Each record should appear again in the response exactly as it does in the original.

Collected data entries
═══
Lemma visited_path_at f w0 pre w :
  (forall v, Transform.path (f v) = Transform.path v) ->
  visited f w0 pre w ->
  forall p, Scene.path_at (entity_heap w) p = Scene.path_at (entity_heap w0) p.
Proof.
  intros Hf (Hlen & _ & _ & Hobj) [l|]; [|reflexivity]. simpl.
  destruct (entity_heap w0 !! l) as [v0|] eqn:E0.
  - rewrite (Hobj l v0 E0). destruct (bool_decide _); auto.
  - apply lookup_ge_None in E0. rewrite <- Hlen in E0.
    apply lookup_ge_None in E0. rewrite E0. reflexivity.
Qed.

(** The first pass. *)
Lemma pass1_run ents sorted w0 :
  parent_path_law ->
  ents_valid (entity_heap w0) ents ->
  NoDup ents ->
  exists w1,
    for_each (fun e (_ : unit) => Scene.link_parent sorted e ""%string ;;; ret tt)
             ents tt w0 = Ok tt w1 /\
    visited (linked (entity_heap w0) sorted) w0 ents w1.
Proof.
  intros Hlaw [vs Hvalid] Hnd.
  destruct (for_each_prefix
              (fun pre (_ : unit) w => visited (linked (entity_heap w0) sorted) w0 pre w)
              (fun e (_ : unit) => Scene.link_parent sorted e ""%string ;;; ret tt)
              ents) with (s := tt) (w := w0) as ([] & w1 & Hrun & Hvis).
  - intros pre x post [] w Hents Hvis.
    destruct (targets_elem _ _ _ x Hvalid) as (l & v0 & -> & Hl0).
    { rewrite Hents. apply elem_of_app. right. left. }
    assert (Hnew : Some l ∉ pre).
    { rewrite Hents in Hnd. apply NoDup_app in Hnd as (_ & Hdisj & _).
      intros Hin. apply (Hdisj _ Hin). left. }
    assert (Hl : entity_heap w !! l = Some v0).
    { destruct Hvis as (_ & _ & _ & Hobj). rewrite (Hobj l v0 Hl0).
      rewrite bool_decide_eq_false_2 by exact Hnew. reflexivity. }
    exists tt. eexists. split; [|apply (visited_step _ _ _ l v0 w Hvis Hnew Hl0)].
    unfold Scene.link_parent. rewrite bind_bind.
    assert (Hd : deref (Some l) w = Ok v0 w) by (unfold deref; rewrite Hl; reflexivity).
    rewrite (bind_run _ _ _ _ _ Hd). rewrite Hlaw.
    unfold bind, Scene.store_at, store. rewrite Hl. unfold ret.
    rewrite (find_ext (entity_heap w) (entity_heap w0)).
    + reflexivity.
    + apply (visited_path_at (linked (entity_heap w0) sorted) w0 pre w
               (fun v => eq_refl) Hvis).
  - apply visited_start.
  - exists w1. split; assumption.
Qed.

Lemma visited_link_of f w0 pre w :
  (forall v, link_of (f v) = link_of v) ->
  visited f w0 pre w ->
  forall l, option_map link_of (entity_heap w !! l)
            = option_map link_of (entity_heap w0 !! l).
Proof.
  intros Hf (Hlen & _ & _ & Hobj) l.
  destruct (entity_heap w0 !! l) as [v0|] eqn:E0.
  - rewrite (Hobj l v0 E0). simpl. destruct (bool_decide _); [rewrite Hf|]; reflexivity.
  - apply lookup_ge_None in E0. rewrite <- Hlen in E0.
    apply lookup_ge_None in E0. rewrite E0. reflexivity.
Qed.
═══
Exercise output:
Lemma visited_path_at f w0 pre w :
  (forall v, Transform.path (f v) = Transform.path v) ->
  visited f w0 pre w ->
  forall p, Scene.path_at (entity_heap w) p = Scene.path_at (entity_heap w0) p.
Proof.
  intros Hf (Hlen & _ & _ & Hobj) [l|]; [|reflexivity]. simpl.
  destruct (entity_heap w0 !! l) as [v0|] eqn:E0.
  - rewrite (Hobj l v0 E0). destruct (bool_decide _); auto.
  - apply lookup_ge_None in E0. rewrite <- Hlen in E0.
    apply lookup_ge_None in E0. rewrite E0. reflexivity.
Qed.

(** The first pass. *)
Lemma pass1_run ents sorted w0 :
  parent_path_law ->
  ents_valid (entity_heap w0) ents ->
  NoDup ents ->
  exists w1,
    for_each (fun e (_ : unit) => Scene.link_parent sorted e ""%string ;;; ret tt)
             ents tt w0 = Ok tt w1 /\
    visited (linked (entity_heap w0) sorted) w0 ents w1.
Proof.
  intros Hlaw [vs Hvalid] Hnd.
  destruct (for_each_prefix
              (fun pre (_ : unit) w => visited (linked (entity_heap w0) sorted) w0 pre w)
              (fun e (_ : unit) => Scene.link_parent sorted e ""%string ;;; ret tt)
              ents) with (s := tt) (w := w0) as ([] & w1 & Hrun & Hvis).
  - intros pre x post [] w Hents Hvis.
    destruct (targets_elem _ _ _ x Hvalid) as (l & v0 & -> & Hl0).
    { rewrite Hents. apply elem_of_app. right. left. }
    assert (Hnew : Some l ∉ pre).
    { rewrite Hents in Hnd. apply NoDup_app in Hnd as (_ & Hdisj & _).
      intros Hin. apply (Hdisj _ Hin). left. }
    assert (Hl : entity_heap w !! l = Some v0).
    { destruct Hvis as (_ & _ & _ & Hobj). rewrite (Hobj l v0 Hl0).
      rewrite bool_decide_eq_false_2 by exact Hnew. reflexivity. }
    exists tt. eexists. split; [|apply (visited_step _ _ _ l v0 w Hvis Hnew Hl0)].
    unfold Scene.link_parent. rewrite bind_bind.
    assert (Hd : deref (Some l) w = Ok v0 w) by (unfold deref; rewrite Hl; reflexivity).
    rewrite (bind_run _ _ _ _ _ Hd). rewrite Hlaw.
    unfold bind, Scene.store_at, store. rewrite Hl. unfold ret.
    rewrite (find_ext (entity_heap w) (entity_heap w0)).
    + reflexivity.
    + apply (visited_path_at (linked (entity_heap w0) sorted) w0 pre w
               (fun v => eq_refl) Hvis).
  - apply visited_start.
  - exists w1. split; assumption.
Qed.

Lemma visited_link_of f w0 pre w :
  (forall v, link_of (f v) = link_of v) ->
  visited f w0 pre w ->
  forall l, option_map link_of (entity_heap w !! l)
            = option_map link_of (entity_heap w0 !! l).
Proof.
  intros Hf (Hlen & _ & _ & Hobj) l.
  destruct (entity_heap w0 !! l) as [v0|] eqn:E0.
  - rewrite (Hobj l v0 E0). simpl. destruct (bool_decide _); [rewrite Hf|]; reflexivity.
  - apply lookup_ge_None in E0. rewrite <- Hlen in E0.
    apply lookup_ge_None in E0. rewrite E0. reflexivity.
Qed.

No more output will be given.